Transport Dept Impounded 97% More Vehicles Than 2017
The transport department cracked the whip on errant vehicles in a big way in 2018. The number of vehicles impounded by its enforcement division vis-avis 2017 went up by 97% even as prosecutions increased 33%. The number of challans issued also went up 35%.
In 2017, the department prosecuted 1.7 lakh vehicles. The figure touched 2.23 lakh in 2018. The number of challans issued went up from nearly 2 lakh to 2.7 lakh in in 2018. However, it was the number of vehicles impounded that saw a massive spurt. From 24,765 vehicles impounded in 2017, the number doubled in 2018 to 48,830. This increase was partly made possible by the availability of two new impounding pits at Sarai Kale Khan and Dwarka. Lack of space, a major issue earlier, often deterred teams from impounding vehicles.
“Earlier, we had just one pit in Burari and vehicles from across the city had to be brought there. Space was a major problem and, many times, we had to avoid impounding the vehicles. We would release them after issuing challans,” an official said. “However, now that we have three centres at different corners of the city, many more vehicles have been impounded,” he said.
Like in 2017, action against polluting vehicles remained the focus area. The number of visibly polluting vehicles increased 11%. In absence of mobile pollutiontesting kits, enforcement teams rely on their experience to prosecute vehicles. Action taken against vehicles without valid pollution under control certificates also saw a similar increase in 2018.

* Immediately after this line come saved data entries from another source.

(* ===== verification/Args.v ===== *)
(** * The command line of collector

    The table of options and [CollectorArgs::parse] of [collector/lib/CollectorArgs.cpp]:
    [option::Stats] and [option::Parser] run over the arguments with the checks of [Config],
    which store what they accept, and the usage text is that of [UsagePrinter]; with
    the start of [main] in [collector.cpp] up to the configuration.  The two arrays of options
    are on the stack, at addresses [O] and [B]. *)

From stdpp Require Import gmap.
From S2P Require Import Prelude Containers Utility Address IPNet Connection ConfigParser Inotify ConfigLoader Host Config OptionParser UsagePrinter.

Open Scope Z_scope.
Open Scope collector_scope.

(** ** The table *)

Definition UNKNOWN : Z := 0.
Definition HELP : Z := 1.
Definition COLLECTOR_CONFIG : Z := 2.
Definition COLLECTION_METHOD : Z := 3.
Definition GRPC_SERVER : Z := 4.

Definition quote : str := ["034"%char].

Section table.
Context `{Json}.

(** The functions of the table pass the option on to the instance. *)
Definition checkCollectorConfig_opt : CheckArg (St := CollectorArgs) :=
  fun a option msg => Some (checkCollectorConfig a (p_str <$> o_arg option) msg).
Definition checkCollectionMethod_opt : CheckArg (St := CollectorArgs) :=
  fun a option msg => Some (checkCollectionMethod a (p_str <$> o_arg option) msg).
Definition checkGRPCServer_opt : CheckArg (St := CollectorArgs) :=
  fun a option msg => Some (checkGRPCServer a (p_str <$> o_arg option) msg).

Definition usage_entries : list (Descriptor CollectorArgs) :=
  [mkDescriptor UNKNOWN 0 (Some []) (Some []) Arg_None
     (Some (lit "USAGE: collector [options]" ++ LF :: LF :: lit "Options:"));
   mkDescriptor HELP 0 (Some []) (Some (lit "help")) Arg_None
     (Some (lit "  --help                " ++ TAB :: lit "Print usage and exit."));
   mkDescriptor COLLECTOR_CONFIG 0 (Some []) (Some (lit "collector-config")) checkCollectorConfig_opt
     (Some (lit "  --collector-config    " ++ TAB :: lit "Collector config as a JSON string. Please refer to documentation on the valid JSON format."));
   mkDescriptor COLLECTION_METHOD 0 (Some []) (Some (lit "collection-method")) checkCollectionMethod_opt
     (Some (lit "  --collection-method   " ++ TAB :: lit "Collection method (ebpf or core_bpf)."));
   mkDescriptor GRPC_SERVER 0 (Some []) (Some (lit "grpc-server")) checkGRPCServer_opt
     (Some (lit "  --grpc-server         " ++ TAB :: lit "GRPC server endpoint string in the form HOST1:PORT1."));
   mkDescriptor UNKNOWN 0 (Some []) (Some []) Arg_None
     (Some (LF :: lit "Examples:" ++ LF :: lit "  collector --grpc-server=" ++ quote ++ lit "172.16.0.5:443" ++ quote ++ [LF]))].

Definition usage : list (Descriptor CollectorArgs) := usage_entries ++ [mkDescriptor 0 0 None None Arg_None None].

(** ** [CollectorArgs::parse] *)

(** The loop over the options in the buffer: whether one of them is unknown. *)
Fixpoint any_unknown (h : heap) (B i : Z) (n : nat) : option bool :=
  match n with
  | O => Some false
  | S n =>
      let! opt := h !! elem B i in
      let! idx := index usage opt in
      if idx =? UNKNOWN then Some true else any_unknown h B (i + 1) n
  end.

(** The result is the returned flag, [exitCode] and the instance. *)
Definition CollectorArgs_parse (O B : Z) (argc : Z) (argv : list (option cptr)) (a : CollectorArgs)
    : option (bool * Z * CollectorArgs) :=
  let argc := argc - (if 0 <? argc then 1 else 0) in
  let argv := if 0 <? argc then drop 1 argv else argv in
  let! (stats, w) := Stats_of false usage argc (Some argv) 0 false a in
  let arrays := array O (options_max stats) ∪ array B (buffer_max stats) in
  let! (p, h, w) := Parser_of false usage argc (Some (w_argv w)) arrays O B 0 false (-1) (w_chk w) in
  let a := w_chk w in
  if error p then Some (false, 1, a) else
  let! help := h !! elem O HELP in
  if filled help then let! text := printUsage usage in Some (false, 0, set_message a true text) else
  let! unknown := any_unknown h B 0 (Z.to_nat (optionsCount p)) in
  if unknown : bool then
    let! first := h !! elem O UNKNOWN in
    let! name := o_name first in
    Some (false, 1, set_message a true (lit "Unknown option: " ++ p_str name))
  else Some (true, 0, a).

(** The text [--help] shows. *)
Example usage_text : option_map (fun t => String.string_of_list_ascii (take 83 t)) (printUsage usage) =
  Some (String.string_of_list_ascii (lit "USAGE: collector [options]" ++ LF :: LF :: lit "Options:" ++ LF :: lit "  --help                Print usage and exit." ++ [LF])).
Proof. by vm_compute. Qed.

(** ** The table is as the parser wants it *)

Lemma usage_is_ok : usage_ok usage_entries usage.
Proof. split; [repeat constructor; by eexists|]. by eexists _, []. Qed.

Lemma usage_indices : Forall (fun d => 0 <= d_index d < 2 ^ 31 - 2) usage_entries.
Proof. repeat constructor; cbn; unfold UNKNOWN, HELP, COLLECTOR_CONFIG, COLLECTION_METHOD, GRPC_SERVER; lia. Qed.

Lemma usage_total : Forall total usage_entries.
Proof.
  repeat apply List.Forall_cons; [..|apply List.Forall_nil]; intros a o msg _; eexists _, _; (split; [|done]);
    cbn [check_arg]; (done || apply (f_equal Some), surjective_pairing).
Qed.

Lemma usage_stable : Forall stable usage_entries.
Proof.
  repeat constructor; intros s1 s2 o m1 m2; cbn; try done.
  - unfold checkCollectorConfig. by destruct (CheckConfiguration _) as [[]].
  - unfold checkCollectionMethod. by destruct (p_str <$> o_arg o).
  - unfold checkGRPCServer. by destruct (CheckGrpcServer _) as [].
Qed.

Lemma usage_texts_printable : printable_usage usage_entries usage.
Proof.
  split; [apply usage_is_ok|]. split; [by eexists|].
  intros i d h Hd Hh. do 7 (destruct i as [|i]; [cbn in Hd; injection Hd as <-; cbn [help] in Hh; (discriminate Hh ||
    injection Hh as <-; apply UsageWitnesses.printable_dec; by vm_compute)|]). done.
Qed.

(** The options the arguments hold, and the instance after the checks of a pass. *)
Definition run_checks (msg : bool) (toks : list cptr) (a : CollectorArgs) :=
  reference RecordAction (mkConfig false 0 false msg) usage usage_entries toks (a, []).

Definition with_index (k : Z) (l : list Option) : option Option := List.find (has_index usage k) l.

(** What [parse] makes of the options [l], the instance being [a]. *)
Definition parse_result (ok : bool) (l : list Option) (a : CollectorArgs) : option (bool * Z * CollectorArgs) :=
  if negb ok then Some (false, 1, a)
  else match with_index HELP l with
       | Some _ => let! text := printUsage usage in Some (false, 0, set_message a true text)
       | None =>
           match with_index UNKNOWN l with
           | Some o => let! name := o_name o in Some (false, 1, set_message a true (lit "Unknown option: " ++ p_str name))
           | None => Some (true, 0, a)
           end
       end.

Lemma with_index_occurrences k l :
  match occurrences usage k l with
  | [] => with_index k l = None
  | i :: _ => exists o, l !! i = Some o /\ with_index k l = Some o
  end.
Proof.
  unfold occurrences, with_index. enough (forall n, match matches (has_index usage k) l n with
    | [] => List.find (has_index usage k) l = None
    | i :: _ => exists o, l !! (i - n)%nat = Some o /\ List.find (has_index usage k) l = Some o end) as Hn.
  { specialize (Hn O). destruct (matches _ l 0); [done|]. by rewrite Nat.sub_0_r in Hn. }
  induction l as [|o l IH]; intros n; cbn [matches List.find]; [done|].
  destruct (has_index usage k o); [exists o; by rewrite Nat.sub_diag|].
  specialize (IH (S n)). pose proof (matches_lt (has_index usage k) l (S n)) as Hlt.
  destruct (matches (has_index usage k) l (S n)) as [|i is']; [done|]. specialize (Hlt i ltac:(by left)).
  destruct IH as (o' & Ho & ->). exists o'. split; [|done]. by replace (i - n)%nat with (S (i - S n)) by lia.
Qed.

Section arrays.
Context (O B bm : Z).

Lemma any_unknown_spec h l i n :
  stored usage O B 6 bm h l -> Forall (storable usage 6) l -> (i + n = length l)%nat ->
  any_unknown h B (Z.of_nat i) n = Some (existsb (has_index usage UNKNOWN) (drop i l)).
Proof.
  intros Hst Hl. revert i. induction n as [|n IH]; intros i Hi; cbn [any_unknown].
  - by rewrite drop_ge by lia.
  - destruct (lookup_lt_is_Some_2 l i) as [o Ho]; [lia|]. rewrite (drop_S _ _ _ Ho). cbn [existsb].
    pose proof (st_buffer usage O B 6 bm h l Hst i o Ho) as Hc. unfold slot in Hc.
    destruct (h !! elem B (Z.of_nat i)) as [o'|]; [|done]. cbn in Hc. injection Hc as Hd _ _ _.
    assert (index usage o' = index usage o) as -> by (unfold index; by rewrite Hd).
    rewrite Forall_lookup in Hl. destruct (Hl _ _ Ho) as (? & ? & ? & k & _ & Ek & _). rewrite Ek.
    specialize (IH (S i) ltac:(lia)). replace (Z.of_nat i + 1) with (Z.of_nat (S i)) by lia.
    unfold has_index at 1. rewrite Ek. destruct (Z.eqb_spec k UNKNOWN) as [->|Hne].
    + by rewrite bool_decide_true.
    + rewrite bool_decide_false by (intros [= ?]; done). exact IH.
Qed.

End arrays.

Lemma existsb_find {X} (P : X -> bool) l : existsb P l = match List.find P l with Some _ => true | None => false end.
Proof. induction l as [|x l IH]; [done|]. cbn. by destruct (P x). Qed.

Lemma layout_mono O B om bm bm' : bm' <= bm -> layout O B om bm -> layout O B om bm'.
Proof.
  intros Hle [Ho Hb Hd]. constructor; [exact Ho|intros; apply Hb; lia|intros; apply Hd; lia].
Qed.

The last few years has seen a massive — and unregulated — growth in the number of e-rickshaws on city roads. Today, they number around a lakh. A little under 50,000 are registered. From just 500 unauthorised erickshaws prosecuted in 2017, the number went up almost six fold to 3,246 in 2018. The number of challans issued went up from 606 to 4,466.
“In 2018, we took stronger action against unauthorised e-rickshaws and those found plying on arterial roads,” the official said. “Impounding e-rickshaws is big headache, though. They take up space and, as per court orders, we can’t release these vehicles until they are duly registered,” he said.
The year also saw a major increase in action taken against private vehicles illegally plying as school vans. “Most private vans operating as school vans are not registered as per the school cab policy and don’t follow safety guidelines. Most such vans are overloaded despite strict norms,” the official said.
Though perennially facing a manpower crunch, 2018 saw some relief for the enforcement wing as some recruitments were made. “We also received 27 new vehicles that has vastly increased our efficiency. Also, we started e-challans for the first time in 2018,” he said.